Taliworks likely to gain from Air Selangor's initiatives

The Star22-05-2025

RHB Research said the company might gain from Air Selangor's planned strategic measures to develop four new water treatment plants in Selangor by 2030.
PETALING JAYA: Taliworks Corp Bhd may gain from a potential re-rating catalyst from further job wins in its construction arm for water related projects.
Another possible re-rating catalyst would be a quicker-than-expected approval for the tariff hike for its waste management associate company.
RHB Research said the company might gain from Air Selangor's planned strategic measures to develop four new water treatment plants in Selangor by 2030 to raise the water reserve margin.
Taliworks' water treatment and supply division recorded a 5.4% year-on-year decrease in earnings before interest and taxes (ebit) in the first quarter.
This is due to Air Selangor's rationalisation of balancing water intake in the southern region that resulted in the reallocation of surplus water to the northern region of Selangor.

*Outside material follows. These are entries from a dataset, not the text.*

Lemma lookup_initial_config (environ : gmap string string) :
  initial_config environ !! "server" = Some (PStr (resolved_server environ)) /\
  initial_config environ !! "user" = Some (getenv environ "MSSQL_USER") /\
  initial_config environ !! "password" = Some (getenv environ "MSSQL_PASSWORD") /\
  initial_config environ !! "database" = Some (getenv environ "MSSQL_DATABASE") /\
  initial_config environ !! "port" = Some (PStr (getenv_or environ "MSSQL_PORT" "1433")) /\
  initial_config environ !! "tds_version" = None /\
  initial_config environ !! "encrypt" = None.
Proof. unfold initial_config. repeat split; by simplify_map_eq. Qed.

Lemma lookup_with_port (environ : gmap string string) (k : string) :
  k <> "port" -> with_port environ !! k = initial_config environ !! k.
Proof.
  intros Hk. unfold with_port. repeat case_match; try done.
  by rewrite lookup_insert_ne.
Qed.

Lemma lookup_with_encrypt (environ : gmap string string) (k : string) :
  k <> "tds_version" -> k <> "encrypt" ->
  with_encrypt environ !! k = with_port environ !! k.
Proof.
  intros Hk1 Hk2. unfold with_encrypt.
  repeat case_match; by rewrite ?lookup_insert_ne.
Qed.

Lemma lookup_with_encrypt_env (environ : gmap string string) :
  with_encrypt environ !! "server" = Some (PStr (resolved_server environ)) /\
  with_encrypt environ !! "user" = Some (getenv environ "MSSQL_USER") /\
  with_encrypt environ !! "password" = Some (getenv environ "MSSQL_PASSWORD") /\
  with_encrypt environ !! "database" = Some (getenv environ "MSSQL_DATABASE").
Proof.
  rewrite !lookup_with_encrypt, !lookup_with_port by done.
  by destruct (lookup_initial_config environ) as (? & ? & ? & ? & _).
Qed.

(** [get_db_config] computes [resolved]. *)
Lemma get_db_config_outcome (environ : gmap string string) :
  outcome (get_db_config environ) = resolved environ.
Proof.
  unfold get_db_config.
  eff_simpl.
  stage_returns (resolved_server environ).
  { unfold resolved_server. by destruct (Str.startswith _ _). }
  fold (initial_config environ).
  destruct (lookup_initial_config environ) as (Hs & Hu & Hp & Hd & _).
  rewrite (getitem_lookup _ _ _ Hu), (getitem_lookup _ _ _ Hd),
    (getitem_lookup _ _ _ Hp). eff_simpl.
  stage_returns (with_port environ).
  { unfold with_port. repeat case_match; by eff_simpl. }
  rewrite (getitem_lookup _ "server" (PStr (resolved_server environ)))
    by by rewrite lookup_with_port.
  rewrite outcome_ret. cbv beta iota.
  rewrite outcome_bind, azure_check. eff_simpl.
  stage_returns (with_encrypt environ).
  { unfold with_encrypt, env_flag. repeat case_match; by eff_simpl. }
  destruct (lookup_with_encrypt_env environ) as (_ & Hu' & Hp' & Hd').
  unfold resolved. fold (env_flag environ "MSSQL_WINDOWS_AUTH" "false").
  destruct (env_flag environ "MSSQL_WINDOWS_AUTH" "false").
  - rewrite (getitem_lookup _ _ _ Hd'). eff_simpl.
    destruct (truthy (getenv environ "MSSQL_DATABASE")); by eff_simpl.
  - rewrite (getitem_lookup _ _ _ Hu'), (getitem_lookup _ _ _ Hd'),
      (getitem_lookup _ _ _ Hp'). eff_simpl.
    destruct (py_all _); by eff_simpl.
Qed.

(** ** Searching and replacing *)

Lemma startswith_spec (s pre : string) :
  Str.startswith s pre = true <-> exists post, s = pre +:+ post.
Proof.
  revert s. induction pre as [|p pre IH]; intros s.
  - split; [by exists s | done].
  - destruct s as [|c s]; simpl.
    + split; [done|]. by intros (post & ?).
    + destruct (Ascii.eqb_spec p c) as [->|Hne].
      * rewrite IH. split; intros (post & Hs); exists post.
        -- by rewrite app_cons, Hs.
        -- rewrite app_cons in Hs. by simplify_eq.
      * split; [done|]. intros (post & Hs). rewrite app_cons in Hs. by simplify_eq.
Qed.

Lemma contains_spec (hay needle : string) :
  Str.contains hay needle = true <->
  exists pre post, hay = pre +:+ needle +:+ post.
Proof.
  induction hay as [|c hay IH]; cbn [Str.contains]; rewrite orb_true_iff, startswith_spec.
  - split.
    + intros [(post & Hs) | ?]; [|done]. by exists "", post.
    + intros ([|??] & post & Hs); [|done]. left. by exists post.
  - rewrite IH. split.
    + intros [(post & Hs) | (pre & post & ->)].
      * by exists "", post.
      * by exists (String c pre), post.
    + intros ([|d pre] & post & Hs).
      * left. by exists post.
      * right. rewrite app_cons in Hs. simplify_eq. by exists pre, post.
Qed.

Lemma replace_from_skip (old new a s : string) :
  Str.replace_from old new (String.length a) (a +:+ s) = Str.replace_from old new 0 s.
Proof. induction a as [|c a IH]; [done|]. by rewrite app_cons. Qed.

(** An occurrence at the front is replaced, and the search goes on after it. *)
Lemma replace_prefix (old new rest : string) :
  old <> "" ->
  Str.replace (old +:+ rest) old new = new +:+ Str.replace rest old new.
Proof.
  intros Hold. unfold Str.replace.
  destruct old as [|c old]; [done|]. rewrite app_cons.
  cbn [Str.replace_from].
  assert (Str.startswith (String c (old +:+ rest)) (String c old) = true) as ->.
  { apply startswith_spec. by exists rest. }
  cbn [String.length]. rewrite Nat.sub_1_r. cbn [Nat.pred].
  by rewrite replace_from_skip.
Qed.

(** Without an occurrence nothing changes. *)
Lemma replace_absent (s old new : string) :
  Str.contains s old = false -> Str.replace s old new = s.
Proof.
  unfold Str.replace. induction s as [|c s IH]; [done|].
  cbn [Str.contains Str.replace_from].
  intros [H1 H2]%orb_false_iff. rewrite H1. by rewrite IH.
Qed.

Lemma drop_chars_app (a s : string) : drop_chars (String.length a) (a +:+ s) = s.
Proof. induction a as [|c a IH]; [by destruct s|]. by rewrite app_cons. Qed.

Lemma strip_prefix_app (pre rest : string) : strip_prefix (pre +:+ rest) pre = rest.
Proof.
  unfold strip_prefix.
  assert (Str.startswith (pre +:+ rest) pre = true) as ->.
  { apply startswith_spec. by exists rest. }
  apply drop_chars_app.
Qed.

(** ** Lower-casing *)

Lemma lower_char_eqb (c p : ascii) :
  In p ["t"; "r"; "u"; "e"]%char ->
  Stdlib.Strings.Ascii.eqb (Str.lower_char c) p
  = Stdlib.Strings.Ascii.eqb c p || Stdlib.Strings.Ascii.eqb c (upper_ascii p).
Proof.
  intros [<- | [<- | [<- | [<- | []]]]];
    by destruct c as [[] [] [] [] [] [] [] []].
Qed.

(** Exactly the spellings of [true] in any mix of cases lower to [true]. *)
Lemma lower_true (v : string) :
  Str.lower v = "true" <-> case_variant "true" v = true.
Proof.
  rewrite <- String.eqb_eq.
  destruct v as [|c1 [|c2 [|c3 [|c4 [|c5 v]]]]]; try done.
  all: cbn [Str.lower String.eqb case_variant].
  all: rewrite ?lower_char_eqb by (simpl; tauto).
  all: repeat (destruct (_ || _); cbn [andb]); done.
Qed.

(** ** The resolved record *)

Lemma truthy_getenv (environ : gmap string string) (name : string) :
  truthy (getenv environ name) = negb (is_missing environ name).
Proof. unfold getenv, is_missing. by destruct (environ !! name). Qed.

Lemma py_all_missing (environ : gmap string string) :
  py_all [getenv environ "MSSQL_USER"; getenv environ "MSSQL_PASSWORD";
          getenv environ "MSSQL_DATABASE"] = true
  <-> missing_fields environ = [].
Proof.
  unfold py_all, missing_fields. cbn [forallb List.filter].
  rewrite !truthy_getenv.
  destruct (is_missing environ "MSSQL_USER"),
    (is_missing environ "MSSQL_PASSWORD"),
    (is_missing environ "MSSQL_DATABASE"); by cbn.
Qed.

Lemma env_flag_true (environ : gmap string string) (name default : string) :
  env_flag environ name default = true
  <-> Str.lower (getenv_or environ name default) = "true".
Proof. apply String.eqb_eq. Qed.

Lemma env_flag_false (environ : gmap string string) (name default : string) :
  env_flag environ name default = false
  <-> Str.lower (getenv_or environ name default) <> "true".
Proof. apply String.eqb_neq. Qed.

Lemma success_inv (environ : gmap string string) (cfg : gmap string pyval) :
  outcome (get_db_config environ) = Ok cfg ->
  (env_flag environ "MSSQL_WINDOWS_AUTH" "false" = true
   /\ is_missing environ "MSSQL_DATABASE" = false
   /\ cfg = delete "password" (delete "user" (with_encrypt environ)))
  \/ (env_flag environ "MSSQL_WINDOWS_AUTH" "false" = false
      /\ missing_fields environ = []
      /\ cfg = with_encrypt environ).
Proof.
  rewrite get_db_config_outcome. unfold resolved.
  destruct (env_flag environ "MSSQL_WINDOWS_AUTH" "false").
  - rewrite truthy_getenv.
    destruct (is_missing environ "MSSQL_DATABASE"); [done|].
    intros [= <-]. by left.
  - destruct (py_all _) eqn:Hall; [|done].
    intros [= <-]. right. by apply py_all_missing in Hall.
Qed.

Lemma success_lookup (environ : gmap string string) (cfg : gmap string pyval)
    (k : string) :
  outcome (get_db_config environ) = Ok cfg ->
  k <> "user" -> k <> "password" ->
  cfg !! k = with_encrypt environ !! k.
Proof.
  intros [(_ & _ & ->) | (_ & _ & ->)]%success_inv ? ?; [|done].
  by rewrite !lookup_delete_ne.
Qed.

'Its construction arm recorded a lower ebit of RM1mil in the first quarter of financial year 2025 (1Q25) (1Q24: RM0.3mil) driven by better progress for the Sungai Rasau Stage 1's packages 2 and 3.
This was the largest quarterly ebit recorded over the last five quarters,' the research house said.
'We still expect the Sungai Rasau project to be completed in 2027 and annual progress may significantly pick up in the final year of completion. Therefore, we dial down on our progress billings for the financial year 2025 (FY25) and FY26 but increase it for FY27,' it added.
RHB Research is also imputing a more conservative estimate for the metered sales of water since Air Selangor's rationalisation of balancing water intake in certain regions might affect this.
The research house maintained its 'buy' call on the counter with an increased target price of RM1.01 from 98 sen before and a circa 7% projected FY26 yield.
'Taliworks' first quarter core profit of RM10.5mil which is a 30% year-on-year fall missed our estimates – making up 12% of our full-year projections.
'The negative deviation was due to lower-than-expected metered sales of water and the construction progress of the Sungai Rasau project,' RHB Research said.